## [What to do]
Within the records that follow, find every line containing the string "their". Copy those lines.

···

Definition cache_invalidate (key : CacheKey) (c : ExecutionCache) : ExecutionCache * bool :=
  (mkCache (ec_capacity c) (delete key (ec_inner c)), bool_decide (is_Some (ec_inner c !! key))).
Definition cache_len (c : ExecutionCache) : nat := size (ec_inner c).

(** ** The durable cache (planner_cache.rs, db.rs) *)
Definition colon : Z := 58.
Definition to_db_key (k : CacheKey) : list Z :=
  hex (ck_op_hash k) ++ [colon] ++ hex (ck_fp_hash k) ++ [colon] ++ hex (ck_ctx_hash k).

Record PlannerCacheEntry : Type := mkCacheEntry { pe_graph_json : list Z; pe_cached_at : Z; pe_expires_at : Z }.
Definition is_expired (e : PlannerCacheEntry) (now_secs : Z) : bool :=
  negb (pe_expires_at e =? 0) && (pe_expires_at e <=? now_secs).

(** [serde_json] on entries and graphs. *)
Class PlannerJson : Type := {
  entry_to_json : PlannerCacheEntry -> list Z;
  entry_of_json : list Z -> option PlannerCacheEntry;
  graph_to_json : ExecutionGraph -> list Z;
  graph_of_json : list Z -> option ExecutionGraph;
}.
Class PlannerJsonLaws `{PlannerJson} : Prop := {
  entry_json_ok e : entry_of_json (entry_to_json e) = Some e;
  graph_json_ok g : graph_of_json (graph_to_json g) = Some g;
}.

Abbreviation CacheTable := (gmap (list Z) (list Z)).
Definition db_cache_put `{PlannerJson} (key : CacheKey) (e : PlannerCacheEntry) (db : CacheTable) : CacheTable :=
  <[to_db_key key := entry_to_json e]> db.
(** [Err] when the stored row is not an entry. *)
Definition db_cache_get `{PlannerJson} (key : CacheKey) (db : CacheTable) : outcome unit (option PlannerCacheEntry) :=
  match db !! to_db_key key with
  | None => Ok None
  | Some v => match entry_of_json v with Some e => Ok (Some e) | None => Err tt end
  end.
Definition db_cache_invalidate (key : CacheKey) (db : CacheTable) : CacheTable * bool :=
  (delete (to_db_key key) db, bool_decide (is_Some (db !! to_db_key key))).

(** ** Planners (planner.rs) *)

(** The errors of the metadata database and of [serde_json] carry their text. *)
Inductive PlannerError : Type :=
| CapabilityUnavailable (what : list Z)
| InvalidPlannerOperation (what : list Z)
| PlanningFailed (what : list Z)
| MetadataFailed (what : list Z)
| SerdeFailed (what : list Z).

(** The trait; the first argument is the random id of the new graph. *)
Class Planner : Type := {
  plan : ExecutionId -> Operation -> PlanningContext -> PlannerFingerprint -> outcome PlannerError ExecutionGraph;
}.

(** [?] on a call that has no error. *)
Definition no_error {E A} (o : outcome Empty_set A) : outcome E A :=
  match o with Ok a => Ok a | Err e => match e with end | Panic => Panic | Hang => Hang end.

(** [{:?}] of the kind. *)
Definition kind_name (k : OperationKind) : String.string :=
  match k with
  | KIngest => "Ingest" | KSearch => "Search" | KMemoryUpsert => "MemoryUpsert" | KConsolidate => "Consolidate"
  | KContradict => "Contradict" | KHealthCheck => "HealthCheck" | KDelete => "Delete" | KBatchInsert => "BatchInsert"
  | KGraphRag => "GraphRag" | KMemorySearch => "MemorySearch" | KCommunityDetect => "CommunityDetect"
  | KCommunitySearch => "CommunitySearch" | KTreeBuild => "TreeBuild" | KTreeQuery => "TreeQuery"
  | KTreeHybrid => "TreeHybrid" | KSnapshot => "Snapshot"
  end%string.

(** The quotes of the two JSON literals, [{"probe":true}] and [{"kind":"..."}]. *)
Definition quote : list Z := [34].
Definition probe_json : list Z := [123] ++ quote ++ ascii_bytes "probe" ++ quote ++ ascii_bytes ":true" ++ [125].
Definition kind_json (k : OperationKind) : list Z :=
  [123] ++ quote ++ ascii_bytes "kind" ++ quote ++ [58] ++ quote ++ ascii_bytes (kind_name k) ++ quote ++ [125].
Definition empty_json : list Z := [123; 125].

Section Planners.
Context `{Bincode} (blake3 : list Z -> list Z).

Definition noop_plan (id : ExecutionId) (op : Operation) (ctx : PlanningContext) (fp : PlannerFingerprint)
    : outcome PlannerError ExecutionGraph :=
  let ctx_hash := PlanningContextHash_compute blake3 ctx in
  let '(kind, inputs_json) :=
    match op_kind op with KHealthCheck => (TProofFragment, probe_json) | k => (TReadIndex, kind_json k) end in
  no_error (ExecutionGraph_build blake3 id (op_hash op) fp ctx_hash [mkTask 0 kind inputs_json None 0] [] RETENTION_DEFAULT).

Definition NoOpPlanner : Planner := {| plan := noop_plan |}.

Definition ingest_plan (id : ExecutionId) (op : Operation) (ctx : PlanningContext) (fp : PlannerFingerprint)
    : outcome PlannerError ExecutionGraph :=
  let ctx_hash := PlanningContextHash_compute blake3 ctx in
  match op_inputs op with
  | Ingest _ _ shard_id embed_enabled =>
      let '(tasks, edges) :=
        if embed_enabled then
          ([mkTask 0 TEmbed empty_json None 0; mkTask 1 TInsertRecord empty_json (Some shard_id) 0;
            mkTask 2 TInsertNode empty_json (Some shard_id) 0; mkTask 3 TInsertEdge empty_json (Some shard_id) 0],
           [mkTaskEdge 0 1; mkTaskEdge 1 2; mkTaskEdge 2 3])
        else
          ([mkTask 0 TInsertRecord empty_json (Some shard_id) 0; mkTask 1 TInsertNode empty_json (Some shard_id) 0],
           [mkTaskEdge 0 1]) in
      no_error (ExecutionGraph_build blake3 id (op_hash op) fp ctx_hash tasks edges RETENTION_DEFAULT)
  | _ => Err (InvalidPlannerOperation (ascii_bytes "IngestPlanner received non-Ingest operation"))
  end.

···

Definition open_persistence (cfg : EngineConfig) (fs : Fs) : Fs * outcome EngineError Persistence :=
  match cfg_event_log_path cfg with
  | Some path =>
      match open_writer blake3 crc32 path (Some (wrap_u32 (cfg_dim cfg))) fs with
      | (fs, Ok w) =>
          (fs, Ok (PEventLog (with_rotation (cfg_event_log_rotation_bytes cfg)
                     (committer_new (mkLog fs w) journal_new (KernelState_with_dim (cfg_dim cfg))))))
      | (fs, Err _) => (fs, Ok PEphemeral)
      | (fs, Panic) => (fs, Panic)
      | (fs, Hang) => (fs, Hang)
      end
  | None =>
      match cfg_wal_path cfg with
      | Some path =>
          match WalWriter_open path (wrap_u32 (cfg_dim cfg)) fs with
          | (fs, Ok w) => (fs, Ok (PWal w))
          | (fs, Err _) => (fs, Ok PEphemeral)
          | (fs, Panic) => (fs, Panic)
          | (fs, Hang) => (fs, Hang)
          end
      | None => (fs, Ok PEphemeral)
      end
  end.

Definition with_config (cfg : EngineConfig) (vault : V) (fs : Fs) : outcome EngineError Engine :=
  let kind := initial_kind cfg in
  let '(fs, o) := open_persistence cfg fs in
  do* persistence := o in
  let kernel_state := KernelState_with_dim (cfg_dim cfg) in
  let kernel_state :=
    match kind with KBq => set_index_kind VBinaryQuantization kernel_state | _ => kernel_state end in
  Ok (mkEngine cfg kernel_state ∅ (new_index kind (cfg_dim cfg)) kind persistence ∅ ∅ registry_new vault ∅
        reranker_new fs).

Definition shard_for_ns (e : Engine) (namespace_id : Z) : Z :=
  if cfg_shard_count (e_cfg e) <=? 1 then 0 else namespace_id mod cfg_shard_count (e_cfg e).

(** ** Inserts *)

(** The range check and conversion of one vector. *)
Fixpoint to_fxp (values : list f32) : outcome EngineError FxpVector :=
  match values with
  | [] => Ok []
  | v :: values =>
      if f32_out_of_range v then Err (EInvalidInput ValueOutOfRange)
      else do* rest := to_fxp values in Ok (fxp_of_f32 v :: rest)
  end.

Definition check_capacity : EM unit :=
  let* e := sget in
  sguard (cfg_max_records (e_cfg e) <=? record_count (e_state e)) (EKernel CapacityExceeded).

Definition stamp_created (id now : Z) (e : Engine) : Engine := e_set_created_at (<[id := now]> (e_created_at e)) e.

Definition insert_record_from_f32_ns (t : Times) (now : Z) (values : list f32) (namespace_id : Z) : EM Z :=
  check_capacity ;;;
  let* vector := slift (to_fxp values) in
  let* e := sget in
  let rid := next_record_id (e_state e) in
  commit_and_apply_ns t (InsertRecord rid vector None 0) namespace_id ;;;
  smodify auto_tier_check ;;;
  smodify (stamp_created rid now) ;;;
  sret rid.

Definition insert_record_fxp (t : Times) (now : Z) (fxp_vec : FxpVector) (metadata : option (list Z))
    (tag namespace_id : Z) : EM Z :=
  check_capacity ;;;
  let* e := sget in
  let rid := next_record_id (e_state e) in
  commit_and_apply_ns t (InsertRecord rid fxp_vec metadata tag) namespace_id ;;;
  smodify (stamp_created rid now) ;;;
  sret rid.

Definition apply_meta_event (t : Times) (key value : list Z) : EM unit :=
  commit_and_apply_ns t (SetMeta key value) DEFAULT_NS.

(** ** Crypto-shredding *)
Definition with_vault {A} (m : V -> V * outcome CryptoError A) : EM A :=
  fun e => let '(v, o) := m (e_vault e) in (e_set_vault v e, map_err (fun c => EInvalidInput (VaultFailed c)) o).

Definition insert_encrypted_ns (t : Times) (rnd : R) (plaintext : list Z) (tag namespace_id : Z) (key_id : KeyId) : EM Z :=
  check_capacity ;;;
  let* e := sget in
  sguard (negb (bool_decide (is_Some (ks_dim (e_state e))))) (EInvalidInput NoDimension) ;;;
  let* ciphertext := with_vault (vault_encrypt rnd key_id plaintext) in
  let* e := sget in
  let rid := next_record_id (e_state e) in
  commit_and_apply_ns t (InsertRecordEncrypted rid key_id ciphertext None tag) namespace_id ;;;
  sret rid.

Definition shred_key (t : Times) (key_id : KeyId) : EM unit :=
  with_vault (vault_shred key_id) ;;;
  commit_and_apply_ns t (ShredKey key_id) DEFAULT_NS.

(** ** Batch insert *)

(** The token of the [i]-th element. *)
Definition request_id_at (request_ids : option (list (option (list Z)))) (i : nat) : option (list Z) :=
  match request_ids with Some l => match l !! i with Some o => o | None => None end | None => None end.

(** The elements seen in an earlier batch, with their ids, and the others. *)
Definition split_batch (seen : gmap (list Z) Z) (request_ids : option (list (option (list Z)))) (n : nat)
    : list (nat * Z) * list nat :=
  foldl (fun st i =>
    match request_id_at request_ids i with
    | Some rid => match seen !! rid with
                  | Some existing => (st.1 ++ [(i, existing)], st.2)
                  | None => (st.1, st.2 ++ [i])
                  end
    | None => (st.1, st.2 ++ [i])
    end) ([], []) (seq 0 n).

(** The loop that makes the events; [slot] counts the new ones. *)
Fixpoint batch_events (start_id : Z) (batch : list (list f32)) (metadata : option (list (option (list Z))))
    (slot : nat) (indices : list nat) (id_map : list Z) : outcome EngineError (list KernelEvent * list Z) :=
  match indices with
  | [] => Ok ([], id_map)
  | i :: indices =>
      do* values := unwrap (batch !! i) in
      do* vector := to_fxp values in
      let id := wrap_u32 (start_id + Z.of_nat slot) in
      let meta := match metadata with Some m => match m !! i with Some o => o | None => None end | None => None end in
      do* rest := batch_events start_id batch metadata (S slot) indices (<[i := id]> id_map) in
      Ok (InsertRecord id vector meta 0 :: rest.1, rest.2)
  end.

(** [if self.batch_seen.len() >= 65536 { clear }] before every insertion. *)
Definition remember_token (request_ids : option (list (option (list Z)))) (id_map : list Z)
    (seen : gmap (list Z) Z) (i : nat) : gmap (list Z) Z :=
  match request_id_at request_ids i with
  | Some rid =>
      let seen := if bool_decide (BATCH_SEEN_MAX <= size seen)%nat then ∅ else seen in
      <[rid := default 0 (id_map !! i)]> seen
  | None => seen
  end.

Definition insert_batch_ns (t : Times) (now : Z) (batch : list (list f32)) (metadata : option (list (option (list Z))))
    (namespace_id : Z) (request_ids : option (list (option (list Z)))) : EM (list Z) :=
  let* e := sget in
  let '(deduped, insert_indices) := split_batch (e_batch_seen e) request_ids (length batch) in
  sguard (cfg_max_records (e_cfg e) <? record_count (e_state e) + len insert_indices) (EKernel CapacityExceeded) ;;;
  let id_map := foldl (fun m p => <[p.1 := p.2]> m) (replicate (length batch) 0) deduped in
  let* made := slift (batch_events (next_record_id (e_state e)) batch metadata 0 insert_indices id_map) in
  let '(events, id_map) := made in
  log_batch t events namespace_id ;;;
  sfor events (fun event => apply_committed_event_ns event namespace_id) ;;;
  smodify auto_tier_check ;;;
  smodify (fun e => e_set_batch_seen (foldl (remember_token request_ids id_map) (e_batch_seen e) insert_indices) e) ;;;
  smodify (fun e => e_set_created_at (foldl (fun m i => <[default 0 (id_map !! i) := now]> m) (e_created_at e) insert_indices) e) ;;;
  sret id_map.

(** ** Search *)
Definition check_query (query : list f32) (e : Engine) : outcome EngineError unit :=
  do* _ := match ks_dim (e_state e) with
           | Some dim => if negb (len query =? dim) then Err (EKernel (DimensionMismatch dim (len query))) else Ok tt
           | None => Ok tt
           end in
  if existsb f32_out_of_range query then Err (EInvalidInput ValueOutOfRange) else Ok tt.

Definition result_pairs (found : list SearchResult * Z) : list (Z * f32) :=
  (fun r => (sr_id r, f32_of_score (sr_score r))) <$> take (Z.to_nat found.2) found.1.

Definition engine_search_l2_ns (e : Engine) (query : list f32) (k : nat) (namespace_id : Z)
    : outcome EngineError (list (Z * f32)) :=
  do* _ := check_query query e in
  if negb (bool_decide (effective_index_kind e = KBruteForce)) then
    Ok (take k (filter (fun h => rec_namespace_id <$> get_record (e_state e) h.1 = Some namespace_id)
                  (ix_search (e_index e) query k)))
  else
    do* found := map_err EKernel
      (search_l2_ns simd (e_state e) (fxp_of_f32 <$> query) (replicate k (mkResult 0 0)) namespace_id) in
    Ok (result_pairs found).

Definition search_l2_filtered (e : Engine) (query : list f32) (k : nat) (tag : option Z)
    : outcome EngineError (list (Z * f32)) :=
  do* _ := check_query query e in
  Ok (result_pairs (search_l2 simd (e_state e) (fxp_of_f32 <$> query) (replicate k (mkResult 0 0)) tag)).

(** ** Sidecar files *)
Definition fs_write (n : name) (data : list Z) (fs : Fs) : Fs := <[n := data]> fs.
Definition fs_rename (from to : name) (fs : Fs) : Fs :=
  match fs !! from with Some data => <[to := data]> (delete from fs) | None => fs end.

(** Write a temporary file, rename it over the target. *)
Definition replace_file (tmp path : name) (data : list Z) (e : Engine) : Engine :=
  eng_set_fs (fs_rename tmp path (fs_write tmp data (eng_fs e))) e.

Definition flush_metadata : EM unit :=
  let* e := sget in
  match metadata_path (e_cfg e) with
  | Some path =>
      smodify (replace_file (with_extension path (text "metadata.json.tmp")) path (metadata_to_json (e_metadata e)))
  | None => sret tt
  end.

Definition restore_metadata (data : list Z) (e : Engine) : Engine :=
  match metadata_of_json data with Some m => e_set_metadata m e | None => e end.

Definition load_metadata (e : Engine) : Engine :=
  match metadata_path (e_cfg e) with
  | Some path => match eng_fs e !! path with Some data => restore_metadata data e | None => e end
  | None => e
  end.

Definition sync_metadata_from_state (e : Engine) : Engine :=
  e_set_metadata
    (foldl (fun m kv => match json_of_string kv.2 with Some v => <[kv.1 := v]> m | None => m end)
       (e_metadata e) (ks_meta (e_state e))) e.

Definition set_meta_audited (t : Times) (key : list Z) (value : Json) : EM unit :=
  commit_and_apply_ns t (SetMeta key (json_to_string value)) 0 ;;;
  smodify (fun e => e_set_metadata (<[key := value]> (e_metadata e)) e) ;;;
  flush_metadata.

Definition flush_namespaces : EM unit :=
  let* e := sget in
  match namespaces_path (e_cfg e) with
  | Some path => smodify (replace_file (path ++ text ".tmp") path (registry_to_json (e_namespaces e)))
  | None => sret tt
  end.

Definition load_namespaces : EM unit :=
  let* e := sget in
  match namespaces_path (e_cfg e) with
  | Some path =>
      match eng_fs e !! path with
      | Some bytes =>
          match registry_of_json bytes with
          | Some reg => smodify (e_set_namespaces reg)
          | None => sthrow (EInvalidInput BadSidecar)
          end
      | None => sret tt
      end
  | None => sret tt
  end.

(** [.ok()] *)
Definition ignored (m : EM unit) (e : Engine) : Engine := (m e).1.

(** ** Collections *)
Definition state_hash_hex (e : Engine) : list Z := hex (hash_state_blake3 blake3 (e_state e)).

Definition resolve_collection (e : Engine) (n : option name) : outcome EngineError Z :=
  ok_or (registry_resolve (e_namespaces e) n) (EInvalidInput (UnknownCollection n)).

···

## [Problem solution]
(** The errors of the metadata database and of [serde_json] carry their text. *)
(** The elements seen in an earlier batch, with their ids, and the others. *)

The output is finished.